### Task statement
Each entry must be restated word for word.

_ _ _ _ _ _ _

Lemma charge_perm log keys keys' now k : keys ≡ₚ keys' -> charge log keys now k = charge log keys' now k.
Proof.
  intros Hp. unfold charge. do 2 f_equal. induction Hp; simpl; repeat case_match; simpl; try congruence; lia.
Qed.

(** ** Simulation *)

(** The times of the rows of a key. *)
Definition rows_of (k : string) (rows : list (string * Z)) : list Z :=
  map snd (List.filter (fun e => bool_decide (e.1 = k)) rows).

Lemma rows_of_app k r1 r2 : rows_of k (r1 ++ r2) = rows_of k r1 ++ rows_of k r2.
Proof. unfold rows_of. by rewrite List.filter_app, map_app. Qed.

Lemma rows_of_delete k (p : string * Z -> bool) c rows :
  (forall t, p (k, t) = (t <=? c)) -> rows_of k (delete_where p rows) = after c (rows_of k rows).
Proof.
  intros Hp. unfold rows_of, delete_where, after. induction rows as [|[k' t] rows IH]; simpl; [done|].
  destruct (decide (k' = k)) as [->|Hne].
  - rewrite bool_decide_true by done. rewrite Hp. simpl.
    destruct (t <=? c) eqn:E; simpl; split_bool.
    + rewrite (proj2 (Z.ltb_ge c t)) by lia. done.
    + rewrite bool_decide_true by done. rewrite (proj2 (Z.ltb_lt c t)) by lia. simpl. by rewrite IH.
  - rewrite bool_decide_false by done. destruct (p (k', t)); simpl; [done|].
    by rewrite bool_decide_false by done.
Qed.

Lemma rows_of_delete_none k (p : string * Z -> bool) rows :
  (forall t, p (k, t) = false) -> rows_of k (delete_where p rows) = rows_of k rows.
Proof.
  intros Hp. unfold rows_of, delete_where. induction rows as [|[k' t] rows IH]; simpl; [done|].
  destruct (decide (k' = k)) as [->|Hne].
  - rewrite Hp. simpl. rewrite bool_decide_true by done. simpl. by rewrite IH.
  - rewrite (bool_decide_false (k' = k)) by done. destruct (p (k', t)); simpl; [done|].
    by rewrite bool_decide_false by done.
Qed.

Lemma count_rows_of k rows :
  count_where (fun e => bool_decide (e.1 = k)) rows = Z.of_nat (length (rows_of k rows)).
Proof. unfold count_where, rows_of. by rewrite List.length_map. Qed.

Lemma rows_of_inserted k buckets now :
  rows_of k (map (fun b => (b_key b, now)) buckets) =
  replicate (length (List.filter (fun x => bool_decide (x = k)) (map b_key buckets))) now.
Proof.
  unfold rows_of. induction buckets as [|b buckets IH]; simpl; [done|].
  case_match; simpl; [by rewrite IH|done].
Qed.

(** The tables hold, for each key, its log after an expired cutoff, and the
    stored maximum window covers every key that has admissions. *)
Definition db_sim (window : string -> Z) (last : Z) (d : pg_db) (log : admission_log) : Prop :=
  log_ok last log /\
  (forall k, exists c, c <= last - window k /\ rows_of k (pg_events d) = after c (log k)) /\
  (forall k, log k <> [] -> window k <= stored_max_window d) /\
  0 <= stored_max_window d.

Lemma db_sim_later window last now d log : last <= now -> db_sim window last d log -> db_sim window now d log.
Proof.
  intros Hle (Hl & Hq & Hm & H0). split_and!; [by eapply log_ok_later| |done|done].
  intros k. destruct (Hq k) as (c & Hc & E). exists c. split; [lia|done].
Qed.

(** A session on simulated tables, with the observed window not above the stored one. *)
Definition ses_sim (window : string -> Z) (now : Z) (s : _PostgresSession) (log : admission_log) : Prop :=
  db_sim window now (ses_db s) log /\
  (forall c, ses_max_window_cache s = Some c -> c <= stored_max_window (ses_db s)) /\
  (forall w, ses_observed_max_window s = Some w -> w <= stored_max_window (ses_db s)).

Lemma record_max_window_sim window now s log w :
  ses_sim window now s log -> is_Some (ses_max_window_cache s) ->
  exists s', _record_max_window w s = (Ok (), s') /\ ses_sim window now s' log /\
    w <= stored_max_window (ses_db s') /\ is_Some (ses_max_window_cache s') /\
    ses_global_sweep s' = ses_global_sweep s.
Proof.
  intros (Hd & Hc & Ho) [c Ec]. unfold _record_max_window, mbind at 1, eff_bind at 1, get_state.
  rewrite Ec. cbn. specialize (Hc c Ec) as Hcle. destruct (w <=? c) eqn:Ew; split_bool.
  - eexists. split; [done|]. unfold modify, observe, ses_sim. simpl. rewrite Ec.
    split_and!; try done; try (by intros ? [= <-]); lia.
  - unfold mbind, eff_bind, modify. destruct (stored_max_window (ses_db s) <? w) eqn:Es; split_bool.
    + eexists. split; [done|]. destruct Hd as (Hl & Hq & Hm & H0).
      set (m' := match pg_max_window (ses_db s) with Some m => Z.max m w | None => w end).
      assert (Hm' : stored_max_window (ses_db s) <= m' /\ w <= m')
        by (unfold m', stored_max_window in *; destruct (pg_max_window (ses_db s)); simpl in *; lia).
      unfold ses_sim, db_sim, stored_max_window in *. cbn. fold m'. clearbody m'. rewrite Ec.
      split_and!; try done; try (intros ? [= <-]); try lia.
      intros k Hk. specialize (Hm k Hk). lia.
    + eexists. split; [done|]. unfold ses_sim. simpl. rewrite Ec.
      split_and!; try done; try (intros ? [= <-]; lia).
Qed.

_ _ _ _ _ _ _

### Solved exercise
Lemma charge_perm log keys keys' now k : keys ≡ₚ keys' -> charge log keys now k = charge log keys' now k.
Proof.
  intros Hp. unfold charge. do 2 f_equal. induction Hp; simpl; repeat case_match; simpl; try congruence; lia.
Qed.

(** ** Simulation *)

(** The times of the rows of a key. *)
Definition rows_of (k : string) (rows : list (string * Z)) : list Z :=
  map snd (List.filter (fun e => bool_decide (e.1 = k)) rows).

Lemma rows_of_app k r1 r2 : rows_of k (r1 ++ r2) = rows_of k r1 ++ rows_of k r2.
Proof. unfold rows_of. by rewrite List.filter_app, map_app. Qed.

Lemma rows_of_delete k (p : string * Z -> bool) c rows :
  (forall t, p (k, t) = (t <=? c)) -> rows_of k (delete_where p rows) = after c (rows_of k rows).
Proof.
  intros Hp. unfold rows_of, delete_where, after. induction rows as [|[k' t] rows IH]; simpl; [done|].
  destruct (decide (k' = k)) as [->|Hne].
  - rewrite bool_decide_true by done. rewrite Hp. simpl.
    destruct (t <=? c) eqn:E; simpl; split_bool.
    + rewrite (proj2 (Z.ltb_ge c t)) by lia. done.
    + rewrite bool_decide_true by done. rewrite (proj2 (Z.ltb_lt c t)) by lia. simpl. by rewrite IH.
  - rewrite bool_decide_false by done. destruct (p (k', t)); simpl; [done|].
    by rewrite bool_decide_false by done.
Qed.

Lemma rows_of_delete_none k (p : string * Z -> bool) rows :
  (forall t, p (k, t) = false) -> rows_of k (delete_where p rows) = rows_of k rows.
Proof.
  intros Hp. unfold rows_of, delete_where. induction rows as [|[k' t] rows IH]; simpl; [done|].
  destruct (decide (k' = k)) as [->|Hne].
  - rewrite Hp. simpl. rewrite bool_decide_true by done. simpl. by rewrite IH.
  - rewrite (bool_decide_false (k' = k)) by done. destruct (p (k', t)); simpl; [done|].
    by rewrite bool_decide_false by done.
Qed.

Lemma count_rows_of k rows :
  count_where (fun e => bool_decide (e.1 = k)) rows = Z.of_nat (length (rows_of k rows)).
Proof. unfold count_where, rows_of. by rewrite List.length_map. Qed.

Lemma rows_of_inserted k buckets now :
  rows_of k (map (fun b => (b_key b, now)) buckets) =
  replicate (length (List.filter (fun x => bool_decide (x = k)) (map b_key buckets))) now.
Proof.
  unfold rows_of. induction buckets as [|b buckets IH]; simpl; [done|].
  case_match; simpl; [by rewrite IH|done].
Qed.

(** The tables hold, for each key, its log after an expired cutoff, and the
    stored maximum window covers every key that has admissions. *)
Definition db_sim (window : string -> Z) (last : Z) (d : pg_db) (log : admission_log) : Prop :=
  log_ok last log /\
  (forall k, exists c, c <= last - window k /\ rows_of k (pg_events d) = after c (log k)) /\
  (forall k, log k <> [] -> window k <= stored_max_window d) /\
  0 <= stored_max_window d.

Lemma db_sim_later window last now d log : last <= now -> db_sim window last d log -> db_sim window now d log.
Proof.
  intros Hle (Hl & Hq & Hm & H0). split_and!; [by eapply log_ok_later| |done|done].
  intros k. destruct (Hq k) as (c & Hc & E). exists c. split; [lia|done].
Qed.

(** A session on simulated tables, with the observed window not above the stored one. *)
Definition ses_sim (window : string -> Z) (now : Z) (s : _PostgresSession) (log : admission_log) : Prop :=
  db_sim window now (ses_db s) log /\
  (forall c, ses_max_window_cache s = Some c -> c <= stored_max_window (ses_db s)) /\
  (forall w, ses_observed_max_window s = Some w -> w <= stored_max_window (ses_db s)).

Lemma record_max_window_sim window now s log w :
  ses_sim window now s log -> is_Some (ses_max_window_cache s) ->
  exists s', _record_max_window w s = (Ok (), s') /\ ses_sim window now s' log /\
    w <= stored_max_window (ses_db s') /\ is_Some (ses_max_window_cache s') /\
    ses_global_sweep s' = ses_global_sweep s.
Proof.
  intros (Hd & Hc & Ho) [c Ec]. unfold _record_max_window, mbind at 1, eff_bind at 1, get_state.
  rewrite Ec. cbn. specialize (Hc c Ec) as Hcle. destruct (w <=? c) eqn:Ew; split_bool.
  - eexists. split; [done|]. unfold modify, observe, ses_sim. simpl. rewrite Ec.
    split_and!; try done; try (by intros ? [= <-]); lia.
  - unfold mbind, eff_bind, modify. destruct (stored_max_window (ses_db s) <? w) eqn:Es; split_bool.
    + eexists. split; [done|]. destruct Hd as (Hl & Hq & Hm & H0).
      set (m' := match pg_max_window (ses_db s) with Some m => Z.max m w | None => w end).
      assert (Hm' : stored_max_window (ses_db s) <= m' /\ w <= m')
        by (unfold m', stored_max_window in *; destruct (pg_max_window (ses_db s)); simpl in *; lia).
      unfold ses_sim, db_sim, stored_max_window in *. cbn. fold m'. clearbody m'. rewrite Ec.
      split_and!; try done; try (intros ? [= <-]); try lia.
      intros k Hk. specialize (Hm k Hk). lia.
    + eexists. split; [done|]. unfold ses_sim. simpl. rewrite Ec.
      split_and!; try done; try (intros ? [= <-]; lia).
Qed.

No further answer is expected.